THE DATA:
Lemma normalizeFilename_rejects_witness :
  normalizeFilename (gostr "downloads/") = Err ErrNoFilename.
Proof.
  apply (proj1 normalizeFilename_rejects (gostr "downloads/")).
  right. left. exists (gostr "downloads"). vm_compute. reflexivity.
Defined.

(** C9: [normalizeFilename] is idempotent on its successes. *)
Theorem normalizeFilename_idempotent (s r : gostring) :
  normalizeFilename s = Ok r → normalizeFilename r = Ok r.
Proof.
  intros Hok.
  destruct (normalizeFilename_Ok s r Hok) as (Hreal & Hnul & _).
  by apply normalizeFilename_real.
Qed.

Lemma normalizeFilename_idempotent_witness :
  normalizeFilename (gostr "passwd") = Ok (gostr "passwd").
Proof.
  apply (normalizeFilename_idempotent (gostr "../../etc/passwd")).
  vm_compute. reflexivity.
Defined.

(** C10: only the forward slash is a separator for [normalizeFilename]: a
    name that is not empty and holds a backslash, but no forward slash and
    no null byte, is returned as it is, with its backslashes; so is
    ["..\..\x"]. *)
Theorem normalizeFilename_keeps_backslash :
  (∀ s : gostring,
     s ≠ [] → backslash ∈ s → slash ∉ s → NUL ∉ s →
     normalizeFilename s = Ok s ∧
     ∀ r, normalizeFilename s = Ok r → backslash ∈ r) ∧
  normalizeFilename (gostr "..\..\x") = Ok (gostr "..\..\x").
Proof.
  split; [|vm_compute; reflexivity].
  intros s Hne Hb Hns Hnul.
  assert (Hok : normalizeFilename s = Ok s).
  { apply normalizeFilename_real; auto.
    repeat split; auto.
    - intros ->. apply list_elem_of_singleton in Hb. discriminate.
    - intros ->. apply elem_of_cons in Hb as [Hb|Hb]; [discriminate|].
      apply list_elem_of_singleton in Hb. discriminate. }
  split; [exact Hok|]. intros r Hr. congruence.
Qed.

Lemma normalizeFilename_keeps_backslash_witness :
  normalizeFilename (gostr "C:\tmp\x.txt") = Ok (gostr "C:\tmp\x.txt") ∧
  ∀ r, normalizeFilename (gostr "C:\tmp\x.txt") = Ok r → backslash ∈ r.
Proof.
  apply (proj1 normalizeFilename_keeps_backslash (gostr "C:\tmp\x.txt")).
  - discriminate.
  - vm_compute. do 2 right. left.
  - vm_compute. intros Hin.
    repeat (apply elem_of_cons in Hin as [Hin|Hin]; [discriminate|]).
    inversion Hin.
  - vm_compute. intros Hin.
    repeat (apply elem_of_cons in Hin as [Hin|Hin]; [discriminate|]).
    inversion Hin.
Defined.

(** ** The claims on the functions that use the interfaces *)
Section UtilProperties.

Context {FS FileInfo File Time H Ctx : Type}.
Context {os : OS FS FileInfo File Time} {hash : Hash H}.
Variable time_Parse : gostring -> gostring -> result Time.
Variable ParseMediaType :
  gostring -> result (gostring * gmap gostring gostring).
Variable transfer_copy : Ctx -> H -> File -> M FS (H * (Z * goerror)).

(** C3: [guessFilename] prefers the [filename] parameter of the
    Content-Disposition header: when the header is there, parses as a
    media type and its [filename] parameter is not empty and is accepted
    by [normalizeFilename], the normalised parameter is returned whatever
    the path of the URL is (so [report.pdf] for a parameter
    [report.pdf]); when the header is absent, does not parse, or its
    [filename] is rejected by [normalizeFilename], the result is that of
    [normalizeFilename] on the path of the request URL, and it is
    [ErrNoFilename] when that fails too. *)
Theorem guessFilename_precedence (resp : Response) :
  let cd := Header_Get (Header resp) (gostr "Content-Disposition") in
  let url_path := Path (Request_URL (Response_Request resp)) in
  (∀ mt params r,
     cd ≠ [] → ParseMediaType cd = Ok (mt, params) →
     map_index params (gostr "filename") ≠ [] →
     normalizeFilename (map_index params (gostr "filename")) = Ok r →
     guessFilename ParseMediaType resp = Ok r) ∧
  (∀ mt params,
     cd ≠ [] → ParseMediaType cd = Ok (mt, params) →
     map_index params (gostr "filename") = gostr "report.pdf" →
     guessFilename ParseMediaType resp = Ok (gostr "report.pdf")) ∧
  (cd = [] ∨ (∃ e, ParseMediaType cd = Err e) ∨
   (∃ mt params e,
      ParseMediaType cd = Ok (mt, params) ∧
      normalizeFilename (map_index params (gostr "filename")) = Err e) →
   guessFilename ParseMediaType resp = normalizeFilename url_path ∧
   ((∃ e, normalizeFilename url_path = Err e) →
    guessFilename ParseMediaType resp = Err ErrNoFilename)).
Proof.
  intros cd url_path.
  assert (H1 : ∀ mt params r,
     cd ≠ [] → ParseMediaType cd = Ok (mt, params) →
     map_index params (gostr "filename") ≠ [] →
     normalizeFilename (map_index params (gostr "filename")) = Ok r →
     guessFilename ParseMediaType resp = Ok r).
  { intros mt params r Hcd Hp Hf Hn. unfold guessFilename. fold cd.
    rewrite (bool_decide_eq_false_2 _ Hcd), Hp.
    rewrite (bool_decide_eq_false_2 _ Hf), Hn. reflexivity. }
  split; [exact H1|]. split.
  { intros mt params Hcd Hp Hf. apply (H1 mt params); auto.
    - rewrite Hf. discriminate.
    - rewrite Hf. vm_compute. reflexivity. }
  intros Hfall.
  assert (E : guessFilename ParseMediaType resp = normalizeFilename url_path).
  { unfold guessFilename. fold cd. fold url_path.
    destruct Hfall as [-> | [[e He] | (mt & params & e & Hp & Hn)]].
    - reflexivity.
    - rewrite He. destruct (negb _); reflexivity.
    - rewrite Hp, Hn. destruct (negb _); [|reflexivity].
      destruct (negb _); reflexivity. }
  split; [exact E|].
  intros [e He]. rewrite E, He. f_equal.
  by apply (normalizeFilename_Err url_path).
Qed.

EXERCISE DESCRIPTION: Copy every line from the records that holds the string "Disposition".

EXERCISE ANSWER:
    Content-Disposition header: when the header is there, parses as a
  let cd := Header_Get (Header resp) (gostr "Content-Disposition") in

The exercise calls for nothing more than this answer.